CaptionSync's Closed Captioning supports a variety of characters. This article details the character encoding technical aspects.
Introduction:
Most people are aware that the characters that appear in your text documents are actually represented by the computer as numeric values. The computer uses these numeric values to store and manipulate the characters and then converts them to a displayable image when presenting them on the screen or printing them on paper. What many people do not know, however, is that there are several different mappings between characters and numeric values (called the "character encoding"). That can make CaptionSync's job a challenging one.

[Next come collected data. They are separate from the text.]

(* ===== verification/Nfs4State.v ===== *)
(** * Nfs4State: clients, opens and byte-range locks of the NFSv4 front-end
    (plugins/nfsv4/nfsv4.cpp, the state guarded by [m_clientMu] and [m_stateMu])

    One definition per critical section. The iteration order of the hash
    tables is unspecified, so it enters as an interface ([MapOrder]); ids and
    sequence numbers wrap at their width. *)
From S2P Require Import Prelude Keys Xdr.
Local Open Scope Z_scope.
Set Warnings "-clear-no-such-hyp".

(** ** Constants *)

Definition ALL64 : Z := 2 ^ 64 - 1.
Definition ALL32 : Z := 2 ^ 32 - 1.
Definition ACCESS_READ := 1.
Definition ACCESS_WRITE := 2.
Definition ACCESS_BOTH := 3.
Definition READ_LT := 1.
Definition WRITE_LT := 2.
Definition WRITEW_LT := 4.
Definition NFS4_OK := 0.
Definition NFS4ERR_DENIED := 10010.
Definition NFS4ERR_SHARE_DENIED := 10015.
Definition NFS4ERR_STALE_CLIENTID := 10022.
Definition NFS4ERR_BAD_STATEID := 10025.

(** ** Data *)

Record Stateid := mkStateid { sid_seqid : Z; sid_id : Z; sid_tag : Z; sid_special : bool }.
Record OpenState := mkOpen {
  o_clientid : Z; o_owner : bytes; o_fileId : Z; o_access : Z; o_deny : Z; o_seqid : Z }.
Record ClientRec := mkClient {
  c_clientid : Z; c_id : bytes; c_verifier : Z; c_confirmVerf : Z; c_confirmed : bool;
  c_cbProgram : Z; c_cbNetid : bytes; c_cbAddr : bytes; c_cbIdent : Z }.
Record LockRange := mkRange { lr_off : Z; lr_len : Z; lr_type : Z }.
Record LockState := mkLock {
  l_clientid : Z; l_owner : bytes; l_fileId : Z; l_seqid : Z; l_ranges : list LockRange }.

Record V4 := mkV4 {
  m_nextClientid : Z; m_clients : gmap Z ClientRec;
  m_nextState : Z; m_opens : gmap Z OpenState; m_locks : gmap Z LockState;
  m_confirmedOwners : gset (Z * bytes) }.
Definition V40 : V4 := mkV4 1 ∅ 1 ∅ ∅ ∅.
Definition set_clients (x : gmap Z ClientRec) (s : V4) : V4 :=
  mkV4 (m_nextClientid s) x (m_nextState s) (m_opens s) (m_locks s) (m_confirmedOwners s).
Definition set_opens (x : gmap Z OpenState) (s : V4) : V4 :=
  mkV4 (m_nextClientid s) (m_clients s) (m_nextState s) x (m_locks s) (m_confirmedOwners s).
Definition set_locks (x : gmap Z LockState) (s : V4) : V4 :=
  mkV4 (m_nextClientid s) (m_clients s) (m_nextState s) (m_opens s) x (m_confirmedOwners s).
Definition bump_state (s : V4) : V4 :=
  mkV4 (m_nextClientid s) (m_clients s) (u64 (m_nextState s + 1)) (m_opens s) (m_locks s) (m_confirmedOwners s).
Definition bump_client (s : V4) : V4 :=
  mkV4 (u64 (m_nextClientid s + 1)) (m_clients s) (m_nextState s) (m_opens s) (m_locks s) (m_confirmedOwners s).
Definition confirm_owner (o : Z * bytes) (s : V4) : V4 :=
  mkV4 (m_nextClientid s) (m_clients s) (m_nextState s) (m_opens s) (m_locks s) ({[o]} ∪ m_confirmedOwners s).

Definition o_set_share (access deny seqid : Z) (o : OpenState) : OpenState :=
  mkOpen (o_clientid o) (o_owner o) (o_fileId o) access deny seqid.
Definition l_set (seqid : Z) (ranges : list LockRange) (l : LockState) : LockState :=
  mkLock (l_clientid l) (l_owner l) (l_fileId l) seqid ranges.

(** The order in which a hash table is walked: any enumeration of its entries. *)
Class MapOrder := {
  iter : ∀ {A}, gmap Z A → list (Z * A);
  iter_perm : ∀ {A} (m : gmap Z A), iter m ≡ₚ map_to_list m
}.
Global Instance map_order : MapOrder := { iter A m := map_to_list m; iter_perm A m := reflexivity _ }.

(** ** Helpers *)

Definition viewFileid4 (id snap : Z) : Z :=
  if snap =? LATEST then id
  else
    let x := u64 (id * 0x9E3779B97F4A7C15 + snap) in
    let x := u64 (Z.lxor x (Z.shiftr x 30) * 0xBF58476D1CE4E5B9) in
    let x := u64 (Z.lxor x (Z.shiftr x 27) * 0x94D049BB133111EB) in
    Z.lxor x (Z.shiftr x 31).

(** [[off, len)] overlap; the ends are 64-bit sums. *)
Definition range_end (off len : Z) : Z := if len =? ALL64 then ALL64 else u64 (off + len).
Definition overlaps (aoff alen boff blen : Z) : bool :=
  (aoff <? range_end boff blen) && (boff <? range_end aoff alen).

Section State.
Context `{!MapOrder}.
Implicit Types (s : V4) (owner : bytes).

(** The first key whose entry satisfies [P], 0 if there is none. *)
Definition find_key {A} (P : Z * A → bool) (m : gmap Z A) : Z :=
  default 0 (fst <$> head (filter (λ e, P e = true) (iter m))).

(** ** Clients *)

Definition clientConfirmed s (clientid : Z) : bool :=
  match m_clients s !! clientid with Some c => c_confirmed c | None => false end.
Definition purgeClientState s (clientid : Z) : V4 :=
  set_locks (filter (λ e, l_clientid e.2 ≠ clientid) (m_locks s))
    (set_opens (filter (λ e, o_clientid e.2 ≠ clientid) (m_opens s)) s).

(** SETCLIENTID: the clientid and its confirm verifier. [hash] is
    [std::hash<std::string>]. *)
Definition set_clientid (hash : bytes → Z) s (verifier : Z) (id : bytes)
    (cbProgram : Z) (cbNetid cbAddr : bytes) (cbIdent : Z) : (Z * Z) * V4 :=
  let clientid := find_key (λ e, bool_decide (c_id e.2 = id) && (c_verifier e.2 =? verifier)) (m_clients s) in
  if negb (clientid =? 0) then
    match m_clients s !! clientid with
    | Some r =>
        ((clientid, c_confirmVerf r),
         set_clients (<[clientid := mkClient (c_clientid r) (c_id r) (c_verifier r) (c_confirmVerf r) (c_confirmed r)
                                      cbProgram cbNetid cbAddr cbIdent]> (m_clients s)) s)
    | None => ((clientid, 0), s)
    end
  else
    let clientid := m_nextClientid s in
    let cv := viewFileid4 (Z.lxor clientid verifier) (hash id) in
    ((clientid, cv),
     set_clients (<[clientid := mkClient clientid id verifier cv false cbProgram cbNetid cbAddr cbIdent]> (m_clients s))
       (bump_client s)).

(** SETCLIENTID_CONFIRM: [None] is NFS4ERR_STALE_CLIENTID. *)
Definition stale_leases s (clientid : Z) (id : bytes) : list Z :=
  fst <$> filter (λ e, e.1 ≠ clientid ∧ c_confirmed e.2 = true ∧ c_id e.2 = id) (iter (m_clients s)).
Definition drop_lease s (k : Z) : V4 :=
  let s := purgeClientState s k in set_clients (delete k (m_clients s)) s.
Definition set_confirmed (r : ClientRec) : ClientRec :=
  mkClient (c_clientid r) (c_id r) (c_verifier r) (c_confirmVerf r) true
    (c_cbProgram r) (c_cbNetid r) (c_cbAddr r) (c_cbIdent r).
Definition setclientid_confirm s (clientid confirm : Z) : option V4 :=
  match m_clients s !! clientid with
  | None => None
  | Some r =>
      if negb (c_confirmVerf r =? confirm) then None
      else if c_confirmed r then Some s
      else
        let s := fold_left drop_lease (stale_leases s clientid (c_id r)) s in
        Some (set_clients (<[clientid := set_confirmed r]> (m_clients s)) s)
  end.

(** ** Opens *)

Definition same_open (fileId clientid : Z) owner (o : OpenState) : bool :=
  (o_fileId o =? fileId) && (o_clientid o =? clientid) && bool_decide (o_owner o = owner).
Definition share_conflict (fileId access deny : Z) (o : OpenState) : bool :=
  (o_fileId o =? fileId) && (negb (Z.land access (o_deny o) =? 0) || negb (Z.land deny (o_access o) =? 0)).
(** OPEN's share reservation: the stateid's (seqid, id); [None] is
    NFS4ERR_SHARE_DENIED. *)
Definition open_state s (clientid : Z) owner (fileId access deny : Z) : option ((Z * Z) * V4) :=
  let upId := find_key (λ e, same_open fileId clientid owner e.2) (m_opens s) in
  if negb (upId =? 0) then
    match m_opens s !! upId with
    | Some o =>
        let o' := o_set_share (Z.lor (o_access o) access) (Z.lor (o_deny o) deny) (u32 (o_seqid o + 1)) o in
        Some ((o_seqid o', upId), set_opens (<[upId := o']> (m_opens s)) s)
    | None => None
    end
  else if bool_decide (Exists (λ e, share_conflict fileId access deny e.2 = true) (iter (m_opens s))) then None
  else
    let stId := m_nextState s in
    Some ((1, stId),
      set_opens (<[stId := mkOpen clientid owner fileId access deny 1]> (m_opens s)) (bump_state s)).
Definition needConfirm s (clientid : Z) owner : bool := bool_decide ((clientid, owner) ∉ m_confirmedOwners s).

(** CLOSE, OPEN_CONFIRM, OPEN_DOWNGRADE: [None] is NFS4ERR_BAD_STATEID. *)
Definition close_state s (sid : Stateid) : option V4 :=
  if sid_special sid then Some s
  else match m_opens s !! sid_id sid with
       | None => None
       | Some _ => Some (set_opens (delete (sid_id sid) (m_opens s)) s)
       end.
Definition open_confirm s (sid : Stateid) : Z * V4 :=
  match m_opens s !! sid_id sid with
  | None => (sid_seqid sid, s)
  | Some o =>
      let sq := u32 (o_seqid o + 1) in
      (sq, confirm_owner (o_clientid o, o_owner o)
             (set_opens (<[sid_id sid := o_set_share (o_access o) (o_deny o) sq o]> (m_opens s)) s))
  end.
Definition open_downgrade s (sid : Stateid) (access deny : Z) : option (Z * V4) :=
  match m_opens s !! sid_id sid with
  | None => None
  | Some o =>
      let sq := u32 (o_seqid o + 1) in
      Some (sq, set_opens (<[sid_id sid := o_set_share access deny sq o]> (m_opens s)) s)
  end.

(** [checkStateid]: the access bits, or a status. *)
Definition checkStateid s (sid : Stateid) (fileId : Z) : Z + Z :=
  if sid_special sid then inl ACCESS_BOTH
  else if sid_tag sid =? 0 then
    match m_opens s !! sid_id sid with
    | Some o => if negb (o_fileId o =? fileId) then inr NFS4ERR_BAD_STATEID else inl (o_access o)
    | None => inr NFS4ERR_BAD_STATEID
    end
  else
    match m_locks s !! sid_id sid with
    | Some l => if negb (l_fileId l =? fileId) then inr NFS4ERR_BAD_STATEID else inl ACCESS_BOTH
    | None => inr NFS4ERR_BAD_STATEID
    end.

(** ** Locks *)

Definition same_owner (clientid : Z) owner (l : LockState) : bool :=
  (l_clientid l =? clientid) && bool_decide (l_owner l = owner).
Definition range_conflict (off len : Z) (write : bool) (rg : LockRange) : bool :=
  overlaps off len (lr_off rg) (lr_len rg) && (write || (lr_type rg =? WRITE_LT)).
(** The conflict a LOCK or LOCKT reports: the range and its holder. *)
Definition find_denied s (fileId clientid : Z) owner (off len : Z) (write : bool) : option (LockRange * (Z * bytes)) :=
  head (filter (λ e : Z * LockState, negb (l_fileId e.2 =? fileId) || same_owner clientid owner e.2 = false) (iter (m_locks s))
          ≫= λ e, (λ rg, (rg, (l_clientid e.2, l_owner e.2))) <$> filter (λ rg, range_conflict off len write rg = true) (l_ranges e.2)).

(** LOCK after its checks: a range for the lock-owner, in its state for the
    file; the stateid's (seqid, id). *)
Definition lock_grant s (fileId clientid : Z) owner (off len : Z) (write : bool) : (Z * Z) * V4 :=
  let lid := find_key (λ e, (l_fileId e.2 =? fileId) && same_owner clientid owner e.2) (m_locks s) in
  let '(lid, s) :=
    if lid =? 0 then
      (m_nextState s, set_locks (<[m_nextState s := mkLock clientid owner fileId 1 []]> (m_locks s)) (bump_state s))
    else (lid, s) in
  match m_locks s !! lid with
  | Some l =>
      let l' := l_set (u32 (l_seqid l + 1)) (l_ranges l ++ [mkRange off len (if write then WRITE_LT else READ_LT)]) l in
      ((l_seqid l', lid), set_locks (<[lid := l']> (m_locks s)) s)
  | None => ((0, lid), s)
  end.
Inductive LockRes :=
  | LockDenied (c : LockRange * (Z * bytes))
  | LockBad
  | LockGranted (seqid id : Z).
(** The critical section of LOCK; [existing] is the lock stateid of an owner
    that is not new. *)
Definition lock_state s (existing : option Stateid) (clientid : Z) owner (fileId off len : Z) (write : bool) : LockRes * V4 :=
  match
    match existing with
    | None => Some (clientid, owner)
    | Some sid => (λ l, (l_clientid l, l_owner l)) <$> m_locks s !! sid_id sid
    end
  with
  | None => (LockBad, s)
  | Some (clientid, owner) =>
      match find_denied s fileId clientid owner off len write with
      | Some c => (LockDenied c, s)
      | None => let '((sq, id), s') := lock_grant s fileId clientid owner off len write in (LockGranted sq id, s')
      end
  end.

(** LOCKU drops every range that meets the given one. *)
Definition locku_state s (sid : Stateid) (off len : Z) : option (Z * V4) :=
  match m_locks s !! sid_id sid with
  | None => None
  | Some l =>
      let l' := l_set (u32 (l_seqid l + 1))
                  (filter (λ rg, overlaps off len (lr_off rg) (lr_len rg) = false) (l_ranges l)) l in
      Some (l_seqid l', set_locks (<[sid_id sid := l']> (m_locks s)) s)
  end.
Definition release_lockowner s (clientid : Z) owner : V4 :=
  set_locks (filter (λ e, same_owner clientid owner e.2 = false) (m_locks s)) s.
End State.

The three most common character encodings are "ISO-8859-1" (this is used by Windows and is sometimes referred to as "ANSI"), "Mac-Roman" (used by older Mac software), and UTF-8 (a broader standard available to both Windows and Mac). All three encodings represent the basic characters used in English with the same numeric values (these characters are the 7-bit US-ASCII character set) -- the problems start when you get to the so-called "high-ASCII" characters (when 8 or more bits are used) which include accented characters and curly quotes. These problems are further compounded by the fact that the line 21 caption data used in broadcast captions uses its own special encoding that is again different from the above three encodings.
CaptionSync accepts transcript files in any of the three common encodings:
► ISO-8859-1
► Mac-Roman
► UTF-8
UTF-16 files are also accepted; they are automatically converted to UTF-8 when you submit them.
Text encoded as US-ASCII is still acceptable as it can be considered a subset of any of the above three encodings (and will be noted as UTF-8). The encoding of your text file is noted near the bottom of the details page for every submission.
CaptionSync will usually be able to automatically determine what encoding your text uses, but it can be ambiguous in some cases. If this happens, CaptionSync will ask you for clarification.
If you have any broadcast outputs selected (those marked with an asterisk in the output selection menu), CaptionSync will scan your transcript and warn you if you have any characters that are not supported by the line 21 encoding. You will be given the opportunity to alter your text, or override the warning; if you override the warning, any characters not supported in the line 21 encoding will be replaced by a space. See table 1 for a list of the characters supported for line 21 outputs.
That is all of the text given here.